REPUBLIKA.CO.ID, JAKARTA -- Ketua Umum PP Pemuda Muhammdiyah Dahnil Azhar Simanjuntak mengatakan, rumor yang menyebut ada pertengangan antara Muhammadiyah dan Nahdltul Ulama (NU) terkait program lima hari sekolah (LHS) Kementerian Pendidikan dan Kebudayaan (Kemendikbud), tidaklah benar. Sejauh ini Muhammadiyah hanya mendukung usulan pemerintah yang memang terlihat adil dan berkeadilan.
"Muhammadiyah mendukung kebijakan mendikbud itu, karena menganggap kebijakan itu pararel dengan visi revolusi mental Presiden Joko Widodo, yakni berorientasi pada pendidikan karakter melalui maksimalisasi peran guru lebih luas dalam pendidikan," kata Dahnil, Rabu (28/6).
Adanya upaya untuk menyatukan ormas Islam atau ormas agama lain untuk mendiskusikan persoalan LHS ini sangatlah baik.
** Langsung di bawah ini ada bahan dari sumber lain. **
(** A packet that a tunnel accepts still is one when its checksum is completed. *)
Lemma accepts_completed e k f kc rx family proto : skb_ok k → flow_ok f → parsed k f → eth_type (sk_data k) = proto →
  accepts rx (drop 14 (sk_data k)) family proto → encap_inner_csum le csum_diff e k f 0 = Some kc →
  accepts rx (drop 14 (sk_data kc)) family proto ∧ slice (sk_data kc) 12 2 = be_bytes 2 proto ∧ fl_family f = family.
Proof.
  intros [Hb Hlin] Hf Hp Het [Hfam Hacc] Ec.
  destruct (inner_csum_front le csum_diff e k f kc Hf Ec) as [Hlen Hsl]. unfold sk_len in *.
  assert (Hoff : fl_l4_off f = 0 ∨ 34 <= fl_l4_off f) by (destruct Hf as (_ & _ & _ & _ & [?|[? _]] & _); lia).
  assert (Hd : ∀ m i n, 0 <= i → slice (drop 14 m) i n = slice m (14 + i) n) by (intros m i n Hi; by apply (slice_drop m 14)).
  assert (Hl : 34 <= sk_lin k) by (destruct Hp as [Hp|Hp]; lia).
  assert (Hg : get (drop 14 (sk_data kc)) 0 = get (drop 14 (sk_data k)) 0).
  { change 14%nat with (Z.to_nat 14). rewrite !get_drop by lia. change (14 + 0) with 14.
    pose proof (Hsl 14 1 ltac:(lia) ltac:(lia) ltac:(lia) ltac:(lia)) as E. rewrite !get_via_slice in E by lia. by injection E. }
  assert (Ld : mlen (drop 14 (sk_data kc)) = mlen (drop 14 (sk_data k))).
  { change 14%nat with (Z.to_nat 14). rewrite !mlen_drop by lia. lia. }
  assert (He : slice (sk_data kc) 12 2 = be_bytes 2 proto) by (rewrite Hsl, <-Het by lia; symmetry; apply be_slice; done || lia).
  split; [|split; [done|]].
  - split; [done|]. rewrite Hg, Ld. destruct Hacc as [(-> & -> & Hv & H20 & Ha)|(-> & -> & Hv & H40 & Ha)]; [left|right]; split_and!; try done.
    + destruct Ha as [?|Ha]; [by left|right]. rewrite Hd in Ha |- * by lia. by rewrite Hsl by lia.
    + destruct Ha as [?|Ha]; [by left|right]. rewrite Hd in Ha |- * by lia. destruct Hp as [(_ & E & _)|(_ & _ & ? & _ & _ & ?)].
      * unfold eth_type in Het. by rewrite E in Het.
      * by rewrite Hsl by lia.
  - unfold eth_type in Het. destruct Hacc as [(-> & E & _)|(-> & E & _)], Hp as [(-> & E2 & _)|(-> & E2 & _)]; rewrite E, E2 in Het; done.
Qed.

(** The frame that leaves: the outer headers, then the packet with its checksum completed. *)
Lemma sent_frame e m m' k k' oif f tun cfg smac dmac kh :
  skb_ok k → flow_ok f → parsed k f → env_ok e → tun_ok tun → cfg_ok cfg →
  sent le csum_diff e m m' k k' oif f tun cfg smac dmac kh →
  mlen smac = 6 ∧ mlen dmac = 6 ∧ ∃ kc ck, encap_inner_csum le csum_diff e k f 0 = Some kc ∧
    sk_data k' = outer_headers le cfg tun smac dmac (inner_length k) (udp_length tun k) ck ++ drop 14 (sk_data kc) ∧
    mlen ck = 2 ∧ 14 <= sk_len k ∧ sk_len kc = sk_len k ∧
    outer_field le csum_diff cfg tun smac dmac (inner_length k) (udp_length tun k) (drop 14 (sk_data k)) ck.
Proof.
  intros Hk Hf Hp He Ht Hcf [_ _ _ [Sl _] _ Sh Si].
  destruct (encap_link_ok _ _ _ _ _ _ _ _ He Ht Sl) as [[Hsb Ls] [Hdb Ld]].
  assert (Hl : 14 <= sk_len k) by (destruct Hk as [_ ?]; destruct Hp as [Hp|Hp]; lia).
  destruct (encap_headers_eq le csum_diff e cfg tun k smac dmac _ _ kh Ls Ld Ht Hcf Hl Sh) as (ck & Eh & Lc & Hof).
  set (hdr := outer_headers le cfg tun smac dmac (inner_length k) (udp_length tun k) ck) in *.
  assert (Lh : mlen hdr = 14 + outer_length tun).
  { subst hdr. unfold outer_headers, outer_udp, outer_length. rewrite !mlen_app, Ls, Ld, Lc, (mlen_outer_ip le) by done.
    rewrite mlen_gtpu_header, !mlen_be_bytes. lia. }
  assert (Hn : 0 <= outer_length tun).
  { unfold outer_length. rewrite <-(mlen_gtpu_header tun 0), <-(mlen_outer_ip le cfg tun 0 Ht Hcf).
    pose proof (mlen_nonneg (gtpu_header tun 0)). pose proof (mlen_nonneg (outer_ip le cfg tun 0)). lia. }
  pose proof (mlen_take 14 (sk_data k) ltac:(unfold sk_len in Hl; lia)) as L14. change (Z.to_nat 14) with 14%nat in L14.
  assert (Hb : behind (outer_length tun) k kh).
  { exists (take 14 (sk_data k)), hdr, (drop 14 (sk_data k)). by rewrite take_drop. }
  destruct (behind_inner le csum_diff _ e k kh f k' Hb Hn Hf Si) as (kc & Ec & (p0 & p & t & E0 & E1 & L0 & L1) & T0 & T1).
  destruct (inner_csum_front le csum_diff e k f kc Hf Ec) as [Lk _].
  split; [done|]. split; [done|]. exists kc, ck. split; [done|]. split; [|by split_and!; try lia].
  rewrite E1, E0, drop_app_length' by (unfold mlen in L0; lia). f_equal.
  rewrite E1, Eh, !take_app_length' in T1 by (unfold mlen in *; lia). done.
Qed.

(** A redirected frame was sent through the tunnel it was classified to. *)
Lemma redirect_sent e m k m' k' oif f tun m1 cfg :
  skb_ok k → encap_parse k = Ok (inr f) → encap_tunnel e m k f = Some (tun, m1) → m_config m = Some cfg →
  gtpu_encap le csum_diff e m k = Ok (m', k', TC_ACT_REDIRECT oif) →
  flow_ok f ∧ parsed k f ∧ ∃ smac dmac kh, sent le csum_diff e m m' k k' oif f tun cfg smac dmac kh.
Proof.
  intros Hk Ep Et Ecf Eg. destruct (encap_parse_spec k Hk) as (r & Ep' & Hr). rewrite Ep in Ep'. injection Ep' as <-.
  destruct Hr as [Hf Hp]. split; [done|]. split; [done|].
  destruct (gtpu_encap_cases le csum_diff e m k Hk) as (m3 & k3 & v & Eg' & _ & Ho).
  rewrite Eg in Eg'. injection Eg' as <- <- <-. destruct Ho as (f' & tun' & cfg' & smac & dmac & kh & S).
  pose proof S as [Sp (m1' & St & _) [Sc _] _ _ _ _].
  rewrite Ep in Sp. injection Sp as <-. rewrite Et in St. injection St as <- _. rewrite Ecf in Sc. injection Sc as <-.
  eauto.
Qed.
(* ===== verification/GtpuExample.v ===== *)
(** * GtpuExample: the datapath on concrete frames

    A bearer over IPv6 and one over IPv4, an inner UDP datagram in one piece and in
    fragments: the hypotheses of the theorems on the datapath hold here.  The last theorem
    is a frame whose outer checksum is wrong. *)

From S2P Require Import Prelude Endian GtpuKern GtpuCsum GtpuPath GtpuTunnel.

Module GtpuExample.
Import GtpuKern GtpuCsum GtpuPath GtpuTunnel.

(** The sum reduced modulo 65535 is one answer [bpf_csum_diff] may give. *)
Definition csum_ref (bs : list Z) (seed : Z) : Z := (seed + inet_sum true bs) mod 65535.
#[local] Instance csum_ref_ok : CsumDiff true csum_ref.
Proof.
  intros bs seed _ _ _ _. unfold csum_ref. pose proof (Z.mod_pos_bound (seed + inet_sum true bs) 65535 ltac:(lia)).
  split; [lia|]. by rewrite Z.mod_mod.
Qed.

Definition ex_env : env := Env true true true (λ _ _ _ _ _, None) (λ _, false) (λ _, 0).
Definition ex_cfg : gtpu_config := Config GTPU_ABI_VERSION 7 [10; 0; 0; 1] ([253] ++ zeros 14 ++ [1]).
Definition ex_tun (family : Z) : gtpu_tx_tun :=
  TxTun family 5 9 (Z.lor GTPU_TXF_STATIC_MAC GTPU_TXF_QFI) ([253] ++ zeros 14 ++ [2]) [2; 0; 0; 0; 0; 2] [2; 0; 0; 0; 0; 1]
    GTPU_PORT 4660 22136 0.
(** The UE address 10.45.0.2 on a default bearer, port 5060 of it on a dedicated one. *)
Definition ue : list Z := [10; 45; 0; 2].
Definition ex_key (family : Z) : gtpu_tft_key := TftKey AF_INET IPPROTO_UDP 5060 0 (ue ++ zeros 12) (zeros 16).
Definition ex_maps (family : Z) : maps :=
  Maps (λ t, if t =? 4660 then Some (RxTun 0 5 (zeros 16) 0) else None)
    [(24, [10; 45; 0; 0], ex_tun AF_INET); (8, [10; 0; 0; 0], ex_tun AF_INET6)] []
    (λ k, if bool_decide (k = ex_key family) then Some (ex_tun family) else None) (λ _, None)
    (λ i, if i =? 1656 then Some (Stats 0 0 0 0 0 0 0 0 0) else None) [] (Some ex_cfg).

(** A UDP datagram of four octets from 10.0.0.9 to port 5060 of the UE, with a checksum. *)
Definition ex_frame (frag ck : list Z) : sk_buff :=
  let d := [2; 0; 0; 0; 0; 9; 2; 0; 0; 0; 0; 8] ++ be_bytes 2 ETH_P_IP ++
    [69; 0; 0; 32; 0; 1] ++ frag ++ [64; 17; 0; 0; 10; 0; 0; 9] ++ ue ++
    be_bytes 2 5061 ++ be_bytes 2 5060 ++ [0; 12] ++ ck ++ [1; 2; 3; 4] in
  Skb d (mlen d) ETH_P_IP 3.
Definition ex_flow : flow := Flow AF_INET IPPROTO_UDP (ue ++ zeros 12) ([10; 0; 0; 9] ++ zeros 12) 34 12 0 false false.

Definition encapped (family : Z) (k : sk_buff) : sk_buff :=
  match gtpu_encap true csum_ref ex_env (ex_maps family) k with Ok (_, k', _) => k' | _ => k end.
Definition maps_after (family : Z) (k : sk_buff) : maps :=
  match gtpu_encap true csum_ref ex_env (ex_maps family) k with Ok (m', _, _) => m' | _ => ex_maps family end.

#[local] Instance bytes_ok_dec a : Decision (bytes_ok a).
Proof. unfold bytes_ok. apply _. Defined.
(** Decides a closed proposition by computation. *)
Ltac compute_dec := apply (bool_decide_unpack _); vm_compute; exact I.
Lemma ex_frame_ok : skb_ok (ex_frame [0; 0] [192; 15]).
Proof. split; [compute_dec|by vm_compute]. Qed.
Lemma ex_env_ok : env_ok ex_env.
Proof. by intros ? ? ? ? ? ? ? ? ?. Qed.
Lemma ex_tun_ok family : tun_ok (ex_tun family).
Proof. unfold tun_ok, octets_ok. cbn [tx_remote_addr tx_dst_mac tx_src_mac tx_remote_port tx_remote_teid ex_tun]. split_and!; compute_dec. Qed.
Lemma ex_cfg_ok : cfg_ok ex_cfg.
Proof. split; split; compute_dec. Qed.

(** What the far end receives over IPv4: a G-PDU of the tunnel, with a PDU session container. *)
Definition ex_gpdu : sk_buff := Skb (sk_data (encapped AF_INET (ex_frame [0; 0] [192; 15]))) 60 ETH_P_IP 4.
Lemma ex_gpdu_ok : skb_ok ex_gpdu.
Proof. split; [compute_dec|by vm_compute]. Qed.
Lemma ex_rx_ok family : rx_ok (ex_maps family).
Proof. intros teid tun. cbn [m_rx ex_maps]. destruct (teid =? 4660); [|done]. intros [= <-]. left. Qed.
Lemma ex_gpdu_for : gpdu_for (ex_maps AF_INET) ex_gpdu (take 12 (sk_data ex_gpdu)) (drop 58 (sk_data ex_gpdu)) (RxTun 0 5 (zeros 16) 0) AF_INET ETH_P_IP.
Proof.
  exists (slice (sk_data ex_gpdu) 14 20), (slice (sk_data ex_gpdu) 34 8), (slice (sk_data ex_gpdu) 42 16), ETH_P_IP, AF_INET, ([10; 0; 0; 1] ++ zeros 12), 52, 40, 4660,
    [0; 0; 0; 133], [(133, [0; 9])]. split; [|split; [by exists ex_cfg|split; [done|]]].
  - split; [vm_compute; reflexivity|exact ex_gpdu_ok|vm_compute; reflexivity| |by vm_compute|by vm_compute|split; [by vm_compute|]].
    + left. split_and!; vm_compute; done.
    + split; [done|]. split; [done|]. split; [done|]. split; [compute_dec|]. right. right. split_and!; try done; [|unfold GTPU_EXT_MAX_HOPS; cbn; lia].
      constructor; [|constructor]. split; [done|]. split; [compute_dec|by exists 1].
  - split; [by left|]. left. split; [done|]. split; [done|]. split; [by vm_compute|]. split; [by vm_compute|by left].
Qed.
Lemma gtpu_programs_decide_witness :
  (∃ m' k' v, gtpu_decap true ex_env (ex_maps AF_INET) ex_gpdu = Ok (m', k', v) ∧
     handed (take 12 (sk_data ex_gpdu)) (drop 58 (sk_data ex_gpdu)) (RxTun 0 5 (zeros 16) 0) ETH_P_IP k' v) ∧
  (∃ m' k' v, gtpu_encap true csum_ref ex_env (ex_maps AF_INET) (ex_frame [0; 0] [192; 15]) = Ok (m', k', v) ∧
     same_tunnels (ex_maps AF_INET) m' ∧
     encap_outcome true csum_ref ex_env (ex_maps AF_INET) m' (ex_frame [0; 0] [192; 15]) k' v).
Proof.
  split.
  - exact (proj1 (proj2 (gtpu_programs_decide true csum_ref ex_env (ex_maps AF_INET) ex_gpdu ex_gpdu_ok (ex_rx_ok AF_INET))) _ _ _ _ _ ex_gpdu_for (conj eq_refl eq_refl)).
  - exact (proj2 (proj2 (gtpu_programs_decide true csum_ref ex_env (ex_maps AF_INET) _ ex_frame_ok (ex_rx_ok AF_INET)))).
Defined.

(** Without a filter the longer of two prefixes wins. *)
Lemma gtpu_classify_order_witness :
  longest 32 (m_tx4 (ex_maps AF_INET)) ue
    (tx_classify (ex_maps AF_INET) AF_INET (ue ++ zeros 12) (zeros 16) IPPROTO_TCP 5060 80).
Proof.
  apply (gtpu_classify_order (ex_maps AF_INET) AF_INET (ue ++ zeros 12) (zeros 16) IPPROTO_TCP 5060 80).
  - compute_dec.
  - done.
  - intros len a tun Hi. cbn [m_tx4 ex_maps] in Hi. rewrite !elem_of_cons in Hi.
    destruct Hi as [[= -> -> ->]|[[= -> -> ->]|Hi]]; [split_and!; compute_dec..|by apply elem_of_nil in Hi].
  - intros len a tun Hi. by apply elem_of_nil in Hi.
Defined.

(** A datagram in two fragments with another packet between them; only the first has ports. *)
Definition ex_head : sk_buff := ex_frame [32; 0] [192; 15].
Definition ex_tail : sk_buff := ex_frame [0; 1] [192; 15].
Lemma gtpu_fragments_follow_witness :
  bearer ex_env (run true csum_ref (maps_after AF_INET6 ex_head) [(ex_env, ex_frame [0; 0] [192; 15])]) ex_tail = Some (ex_tun AF_INET6).
Proof.
  assert (I : ip4 ex_head ∧ ip4 ex_tail) by (split; split_and!; vm_compute; done).
  apply (gtpu_fragments_follow true csum_ref ex_env (ex_maps AF_INET6) ex_head (ex_tun AF_INET6) _ (encapped AF_INET6 ex_head)
    (TC_ACT_REDIRECT 7)).
  - split; [compute_dec|by vm_compute].
  - left. split; [apply I|by vm_compute].
  - vm_compute. reflexivity.
  - done.
  - vm_compute. reflexivity.
  - constructor; [|constructor]. split; [exact ex_frame_ok|]. split; [done|]. intros [[[_ [_ H]]|[_ [H _]]] _]; by vm_compute in H.
  - split; [compute_dec|by vm_compute].
  - left. split; [apply I|by vm_compute].
  - split_and!; by vm_compute.
Defined.

(** An outer IPv6 header with a PDU session container, around a datagram with the checksum
    field zero: it comes out with the checksum. *)
Lemma gtpu_tunnel_roundtrip_witness :
  ∃ data smac dmac k3, restored (sk_data (ex_frame [0; 0] [0; 0])) data ∧
    encap_link ex_env ex_cfg (ex_tun AF_INET6) (ex_frame [0; 0] [0; 0])
      (udp_length (ex_tun AF_INET6) (ex_frame [0; 0] [0; 0])) = (smac, dmac, 7) ∧
    gtpu_decap false ex_env (ex_maps AF_INET6)
      (Skb (sk_data (encapped AF_INET6 (ex_frame [0; 0] [0; 0]))) 60 ETH_P_IPV6 4) =
      Ok (bump (ex_maps AF_INET6) (stats_slot 4660) (inc_rx 32), k3, TC_ACT_OK) ∧
    sk_data k3 = dmac ++ smac ++ drop 12 data ∧ sk_protocol k3 = ETH_P_IP.
Proof.
  apply (gtpu_tunnel_roundtrip true csum_ref ex_env (ex_maps AF_INET6) (ex_frame [0; 0] [0; 0])
    (maps_after AF_INET6 (ex_frame [0; 0] [0; 0])) (encapped AF_INET6 (ex_frame [0; 0] [0; 0])) 7 (ex_tun AF_INET6)
    ex_cfg false ex_env (ex_maps AF_INET6) _ (RxTun 0 5 (zeros 16) 0) AF_INET); try match goal with |- _ = _ => vm_compute; reflexivity end.
  - split; [compute_dec|by vm_compute].
  - exact ex_env_ok.
  - apply ex_tun_ok.
  - exact ex_cfg_ok.
  - split; [compute_dec|by vm_compute].
  - by vm_compute.
  - by exists ex_cfg.
  - done.
  - split; [by left|]. left. split; [done|]. split; [done|]. split; [by vm_compute|]. split; [by vm_compute|by left].
Defined.

Lemma gtpu_inner_checksum_witness :
  l4_valid true (sk_data (encapped AF_INET (ex_frame [0; 0] [20; 85]))) ex_flow 78 ∧
  (IPPROTO_UDP = IPPROTO_UDP → slice (sk_data (encapped AF_INET (ex_frame [0; 0] [20; 85]))) 84 2 ≠ [0; 0]).
Proof.
  apply (gtpu_inner_checksum true csum_ref ex_env (ex_maps AF_INET) (ex_frame [0; 0] [20; 85])
    (maps_after AF_INET (ex_frame [0; 0] [20; 85])) (encapped AF_INET (ex_frame [0; 0] [20; 85])) 7 ex_flow (ex_tun AF_INET)
    (ex_maps AF_INET) ex_cfg); try match goal with |- _ = _ => reflexivity end.
  - split; [compute_dec|by vm_compute].
  - exact ex_env_ok.
  - apply ex_tun_ok.
  - exact ex_cfg_ok.
Defined.

Lemma gtpu_outer_checksum_witness :
  udp6_valid true (sk_data (encapped AF_INET6 (ex_frame [0; 0] [192; 15]))) ex_cfg (ex_tun AF_INET6) 56.
Proof.
  apply (gtpu_outer_checksum true csum_ref ex_env (ex_maps AF_INET6) (ex_frame [0; 0] [192; 15])
    (maps_after AF_INET6 (ex_frame [0; 0] [192; 15])) (encapped AF_INET6 (ex_frame [0; 0] [192; 15])) 7 ex_flow (ex_tun AF_INET6)
    (ex_maps AF_INET6) ex_cfg); try match goal with |- _ = _ => reflexivity end.
  - exact ex_frame_ok.
  - by vm_compute.
  - exact ex_env_ok.
  - apply ex_tun_ok.
  - exact ex_cfg_ok.
  - done.
  - intros _. by vm_compute.
Defined.

(** The outer checksum is computed before the inner one is completed.  A packet the stack
    hands over with the partial checksum it leaves for the hardware goes out, over an IPv6
    outer header, with a UDP checksum that covers the partial value: the sum over the
    datagram that leaves is not zero, although the inner checksum in it is right. *)
Theorem gtpu_outer_checksum_stale :
  ¬ udp6_valid true (sk_data (encapped AF_INET6 (ex_frame [0; 0] [20; 85]))) ex_cfg (ex_tun AF_INET6) 56 ∧
  l4_valid true (sk_data (encapped AF_INET6 (ex_frame [0; 0] [20; 85]))) ex_flow 98.
Proof. split; vm_compute; [discriminate|reflexivity]. Qed.
End GtpuExample.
Namun, jangan sampai hanya dua organisasi saja yakni Muhammadiyah dan NU yang dilibatkan. Perlu juga organisasi agama lain seperti Persis atau dari Katolik, Kristen dan organisasi lain sehingga didapat masukan dari berbagai pihak.
Menurutnya, Muhammadiyah memandang bahwa persoalan pendidikan yang belum terselesaikan saat ini adalah persoalan karakter. Dengan program LHS yang akan lebih diperkuat dalam membina karakter, maka upaya perbaikan sistem pendidikan ini tidak salah.
"Terlebih dengan upaya pemerintah membuat peraturan presiden (Perppres) untuk program Kemendikbud, justru bisa memperlihatkan bahwa pemerinta memang serius memajukan pendidikan di Indonesia," kata Dahnil.
Program LHS yang diusung Kemendikbud awalnya mendapat banyak tanggapan miring. Sebab, jika program ini dilakukan, maka akan banyak sekolah swasta yang memanfaatkan waktu Sabtu atau Ahad untuk belajar agama, justru terganggu. Untuk itu perlu ada tinjauan kembali bagaimana mengupayakan agar program ini bisa dimanfaatkan oleh semua sekolah baik negeri maupun swasta.